Kritik an "Schweigen der Muslime" Özil prangert Uiguren-Verfolgung in China an

Der deutsche Fußballstar Mesut Özil hat das Schweigen muslimischer Staaten zur Uiguren-Verfolgung in China angeprangert. Während der Westen die Menschenrechtsverletzungen anspreche, schauten die Muslime weg.

Mesut Özil
Mesut Özil steht beim FC Arsenal in London unter Vertrag. 2014 wurde er mit der DFB-Elf Weltmeister in Brasilien. Nach dem WM-Aus 2018 in Russland trat er zurück. Bildrechte: Getty Images

Der frühere deutsche Fußball-Nationalspieler Mesut Özil hat muslimische Staaten aufgerufen, gegen die Uiguren-Verfolgung in China vorzugehen. In türkischer Sprache schrieb Özil auf Twitter, in China würden "Korane verbrannt, Moscheen geschlossen, islamische Schulen verboten". Der Star vom FC Arsenal in London kritisierte: "Die Muslime schweigen."

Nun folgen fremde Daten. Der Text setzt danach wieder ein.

Lemma writes_nothing_getPath_step (this next : val) (part : string) :
  writes_nothing (getPath_step this next part).
Proof.
  unfold getPath_step, custom_getter.
  repeat first
    [ apply writes_nothing_bind; [|intros ?]
    | apply writes_nothing_get_prop
    | apply writes_nothing_to_key
    | apply writes_nothing_invoke
    | apply writes_nothing_ret
    | match goal with |- writes_nothing (if ?b then _ else _) =>
        destruct b end
    | match goal with |- writes_nothing (match ?o with _ => _ end) =>
        destruct o end ].
Qed.

Lemma writes_nothing_getPath_loop (this : val) (parts : list string) :
  ∀ (next : val) (part : string),
    writes_nothing (getPath_loop this next part parts).
Proof.
  induction parts as [|p ps IH]; intros next part; simpl;
    (apply writes_nothing_bind; [apply writes_nothing_getPath_step|]);
    intros v; destruct (truthy v); try apply writes_nothing_ret.
  destruct (nonempty p); [apply IH | apply writes_nothing_ret].
Qed.

(** X11: [getPath] itself never writes: whatever the receiver and the path,
    and whether it returns or throws, if it called no function then it ends
    in the very state it started from. *)
Theorem getPath_writes_nothing (this path : val) (s : state) :
  trace (final (getPath this path s)) = trace s →
  final (getPath this path s) = s.
Proof.
  intros Htrace.
  assert (Hw : writes_nothing (getPath this path)).
  { unfold getPath.
    destruct (_ && _); [apply writes_nothing_ret|].
    destruct path; try apply writes_nothing_throw.
    destruct (negb _); [apply writes_nothing_ret|].
    destruct (split_dot _); [apply writes_nothing_ret|].
    apply writes_nothing_getPath_loop. }
  apply Hw. by rewrite Htrace.
Qed.

End GetPathWritesNothing.

Lemma getPath_writes_nothing_witness :
  final (@getPath quiet_host (VObj 0) (VStr "a.b.c") (State heap_a_b []))
  = State heap_a_b [].
Proof.
  apply (@getPath_writes_nothing quiet_host (VObj 0) (VStr "a.b.c")
           (State heap_a_b [])).
  reflexivity.
Defined.

(** ** The fast paths *)

Section FastFacts.
Context `{Host}.

Lemma read_fast_plain (b : loc) (path : string) (s : state) :
  no_getters (heap s) b = true →
  read_fast (VObj b) path s = Ok (field (heap s) b path) s.
Proof.
  unfold no_getters, read_fast. intros Hg. apply negb_true_iff in Hg.
  unfold_St. simpl. rewrite Hg. simpl. by rewrite Hg.
Qed.

(** X12: for a single non-empty segment without dots, on a receiver without
    getter table whose value there is not a function, the fast getter and
    [getPath] return the same value, the one stored under that name, and
    both leave the state as it is. *)
Theorem getPath_fast_agrees (checkConstructor : val → M val) (b : loc)
    (p : string) (s : state) :
  enyo ≠ VObj b →
  segments p = [p] →
  nonempty p = true →
  no_getters (heap s) b = true →
  typeof (field (heap s) b p) ≠ TFunction →
  getPath_fast checkConstructor (VObj b) p s = Ok (field (heap s) b p) s
  ∧ getPath (VObj b) (VStr p) s = Ok (field (heap s) b p) s.
Proof.
  intros Hne Hseg Hp Hg Hfun. split.
  - unfold getPath_fast. unfold_St. rewrite read_fast_plain by done.
    by rewrite bool_decide_eq_false_2.
  - unfold getPath. simpl. rewrite Hp. simpl.
    rewrite (strict_eq_ne (VObj b) enyo) by congruence.
    unfold segments in Hseg.
    assert (Hp' : nonempty (if leads_with_dot p then strip_dots p else p)
                  = true).
    { destruct (if leads_with_dot p then strip_dots p else p) eqn:E; [|done].
      simpl in Hseg. injection Hseg as <-. done. }
    rewrite Hp', Hseg. simpl. unfold_St.
    rewrite (getPath_step_plain b b)
      by (first [done | left; unfold plain_step;
                        by rewrite bool_decide_eq_true_2]).
    by destruct (truthy _).
Qed.

(** X13: the fast setter does nothing for a property declared computed: no
    write, no call, the receiver is returned and the state is as before,
    whatever the value. *)
Theorem setPath_fast_computed (b lc : loc) (path : string) (value : val)
    (s : state) :
  field (heap s) b "_computed" = VObj lc →
  field (heap s) lc path ≠ VUndef →
  setPath_fast (VObj b) path value s = Ok (VObj b) s.
Proof.
  intros Hc Hdecl. unfold setPath_fast. unfold_St. simpl.
  rewrite Hc. simpl.
  destruct (strict_eq (field (heap s) lc path) VUndef) eqn:E; [|done].
  by apply strict_eq_sound in E.
Qed.

(** X14: on a receiver without getter table, for a property not declared
    computed, the fast setter writes the value and calls the receiver's
    [notifyObservers] with the name, the old and the new value when the two
    differ; a second call with the same value (not NaN), once the observers
    have left the property in place, changes nothing at all and calls
    nothing. *)
Theorem setPath_fast_twice (b : loc) (path : string) (V r : val) (f : fid)
    (s : state) (h1 : list obj) :
  let rv := field (heap s) b path in
  let hw := store (heap s) b path V in
  let args := [VStr path; rv; V] in
  not_computed (heap s) b path = true →
  no_getters (heap s) b = true →
  strict_eq rv V = false →
  field hw b "notifyObservers" = VFun f →
  call f (VObj b) args hw = Returns r h1 →
  V ≠ VNaN →
  not_computed h1 b path = true →
  no_getters h1 b = true →
  own h1 b path = Some V →
  let s1 := {| heap := h1; trace := trace s ++ [Call f (VObj b) args] |} in
  setPath_fast (VObj b) path V s = Ok (VObj b) s1
  ∧ setPath_fast (VObj b) path V s1 = Ok (VObj b) s1.
Proof.
  intros rv hw args Hc Hg Hdiff Hobs Hcall HV Hc1 Hg1 Hown s1.
  assert (Hguard : ∀ st, not_computed (heap st) b path = true →
            ∃ c, (if truthy (field (heap st) b "_computed")
                  then get_prop (field (heap st) b "_computed") path
                  else mret VUndef) st = Ok c st
                 ∧ truthy (field (heap st) b "_computed")
                   && negb (strict_eq c VUndef) = false).
  { intros st Hnc. unfold not_computed in Hnc.
    destruct (field (heap st) b "_computed") eqn:E; simpl in *;
      try (apply negb_true_iff in Hnc);
      try (eexists; split; [reflexivity|]; simpl; by rewrite ?Hnc).
    - rewrite Hnc. eexists; split; [reflexivity|]. done.
    - rewrite Hnc. eexists; split; [reflexivity|]. done.
    - rewrite Hnc. eexists; split; [reflexivity|]. done. }
  split.
  - unfold setPath_fast. unfold_St. simpl.
    destruct (Hguard s Hc) as (c & -> & ->).
    rewrite read_fast_plain by done. simpl.
    fold rv hw. rewrite Hdiff. simpl. rewrite Hobs. unfold invoke. simpl.
    fold args. by rewrite Hcall.
  - destruct (Hguard s1 Hc1) as (c & Hrun & Hgd).
    subst s1. simpl in Hrun, Hgd.
    unfold setPath_fast. unfold_St. simpl. rewrite Hrun, Hgd.
    rewrite read_fast_plain by done. simpl.
    unfold own in Hown. destruct (h1 !! b) as [o|] eqn:Hb; [|done].
    simpl in Hown.
    rewrite (field_at _ _ _ _ Hb), Hown. simpl.
    rewrite (strict_eq_refl V HV). simpl.
    by rewrite (store_same _ _ _ _ _ Hb Hown).
Qed.

End FastFacts.

Lemma getPath_fast_agrees_witness :
  @getPath_fast quiet_host (λ v, mret v) (VObj 0) "a"
    (State (heap_a (VNum 3)) [])
    = Ok (VNum 3) (State (heap_a (VNum 3)) [])
  ∧ @getPath quiet_host (VObj 0) (VStr "a") (State (heap_a (VNum 3)) [])
    = Ok (VNum 3) (State (heap_a (VNum 3)) []).
Proof.
  apply (@getPath_fast_agrees quiet_host (λ v, mret v) 0 "a"
           (State (heap_a (VNum 3)) []));
    first [reflexivity | discriminate].
Defined.

Lemma setPath_fast_computed_witness :
  @setPath_fast quiet_host (VObj 0) "total" (VNum 9) (State heap_computed [])
  = Ok (VObj 0) (State heap_computed []).
Proof.
  apply (@setPath_fast_computed quiet_host 0 1 "total" (VNum 9)
           (State heap_computed []));
    first [reflexivity | discriminate].
Defined.

Lemma setPath_fast_twice_witness :
  @setPath_fast quiet_host (VObj 0) "x" (VNum 2)
    (State (heap_observed (VNum 1)) [])
    = Ok (VObj 0)
         (State (heap_observed (VNum 2))
                [Call 7 (VObj 0) [VStr "x"; VNum 1; VNum 2]])
  ∧ @setPath_fast quiet_host (VObj 0) "x" (VNum 2)
      (State (heap_observed (VNum 2))
             [Call 7 (VObj 0) [VStr "x"; VNum 1; VNum 2]])
    = Ok (VObj 0)
         (State (heap_observed (VNum 2))
                [Call 7 (VObj 0) [VStr "x"; VNum 1; VNum 2]]).
Proof.
  apply (@setPath_fast_twice quiet_host 0 "x" (VNum 2) VUndef 7
           (State (heap_observed (VNum 1)) []));
    first [reflexivity | discriminate].
Defined.

(** ** Closures *)

Section ClosureFacts.
Context `{Host}.

(** X15: [bindSafely] with the name of a function-valued property of an
    object resolves the method when binding.  Called later, in whatever
    state, the closure does nothing and returns undefined if the scope's
    [destroyed] is truthy, and otherwise calls that method on the scope
    with the bound arguments followed by the call's own. *)
Theorem bindSafely_then_call (l : loc) (name : string) (f : fid)
    (args : list val) (s : state) :
  field (heap s) l name = VFun f →
  ∃ c, bindSafely (VObj l) (VStr name) args s = Ok c s
       ∧ ∀ nargs s',
           call_closure c nargs s' =
             if truthy (field (heap s') l "destroyed") then Ok VUndef s'
             else invoke (VFun f) (VObj l) (args ++ nargs) s'.
Proof.
  intros Hf. eexists. split.
  - unfold bindSafely. unfold_St. simpl. by rewrite Hf.
  - intros nargs s'. simpl. unfold_St. simpl.
    by destruct (truthy _).
Qed.

(** X16: [bind] with the name of a function-valued property of an object
    resolves the method when binding; the closure then calls that method on
    the scope with the bound arguments followed by the call's own, whatever
    has become of the scope.  With a function in place of the scope and no
    method, the function is bound to the global object. *)
Theorem bind_then_call (l : loc) (name : string) (f : fid)
    (args : list val) (s : state) :
  field (heap s) l name = VFun f →
  nonempty name = true →
  (∃ c, bind (VObj l) (VStr name) args s = Ok c s
        ∧ ∀ nargs s',
            call_closure c nargs s' =
              invoke (VFun f) (VObj l) (args ++ nargs) s')
  ∧ (∀ g method, truthy method = false →
       bind (VFun g) method args s = Ok (Bound (VFun g) global args) s).
Proof.
  intros Hf Hname. split.
  - eexists. split.
    + unfold bind. simpl. rewrite Hname. simpl. unfold_St. simpl.
      by rewrite Hf.
    + done.
  - intros g method Hm. unfold bind. by rewrite Hm.
Qed.

End ClosureFacts.

Lemma bindSafely_then_call_witness :
  ∃ c, bindSafely (VObj 0) (VStr "run") [VNum 1] (State heap_run [])
       = Ok c (State heap_run [])
       ∧ ∀ nargs s',
           @call_closure quiet_host c nargs s' =
             if truthy (field (heap s') 0 "destroyed") then Ok VUndef s'
             else @invoke quiet_host (VFun 7) (VObj 0) ([VNum 1] ++ nargs) s'.
Proof.
  apply (@bindSafely_then_call quiet_host 0 "run" 7 [VNum 1]
           (State heap_run [])).
  reflexivity.
Defined.

Lemma bind_then_call_witness :
  (∃ c, @bind quiet_host (VObj 0) (VStr "run") [VNum 1] (State heap_run [])
        = Ok c (State heap_run [])
        ∧ ∀ nargs s',
            @call_closure quiet_host c nargs s' =
              @invoke quiet_host (VFun 7) (VObj 0) ([VNum 1] ++ nargs) s')
  ∧ (∀ g method, truthy method = false →
       @bind quiet_host (VFun g) method [VNum 1] (State heap_run [])
       = Ok (Bound (VFun g) (@global quiet_host) [VNum 1])
            (State heap_run [])).
Proof.
  apply (@bind_then_call quiet_host 0 "run" 7 [VNum 1] (State heap_run []));
    reflexivity.
Defined.


(** * Array helpers *)

Module ArraysFacts.
Import Arrays.

Local Open Scope Z_scope.

Lemma strict_eq_true (x y : val) :
  strict_eq x y = true ↔ x = y ∧ y ≠ VNaN.
Proof.
  split.
  - intros Hb. split; [by apply strict_eq_sound|].
    intros ->. by destruct x.
  - intros [-> Hy]. by apply strict_eq_refl.
Qed.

Weiter schreibt der deutsche Fußballer mit türkischen Wurzeln, westliche Regierungen und Medien setzten sich für die Uiguren ein. Der bekennende Muslim kritisiert: "Rückblickend wird nicht an die Folter durch die Tyrannen erinnert werden, sondern an das Schweigen der muslimischen Brüder."

Hunderttausende Muslime in China interniert

Chinesisches Militär patrouilliert nach blutigen Unruhen durch Uiguren-hauptstadt Ürümqi
Chinesisches Militär in der Uiguren-Hauptstadt Ürümqi. Bildrechte: IMAGO

Experten werfen China schwere Menschenrechtsverletzungen an den Uiguren in der Provinz Xinjiang vor. Mehr als eine Million Uiguren und andere Muslime befinden sich Menschenrechtsaktivisten zufolge in Umerziehungslagern. Peking hatte die Existenz der Lager lange bestritten und spricht heute von "Berufsbildungszentren" zur Deradikalisierung.

Wegen der Menschenrechtsverstöße brachte das US-Repräsentantenhaus kürzlich einen Gesetzentwurf zu Sanktionen gegen hochrangige chinesische Regierungsvertreter ein. Auch die EU und die Türkei kritisierten zuletzt den Umgang mit den Uiguren.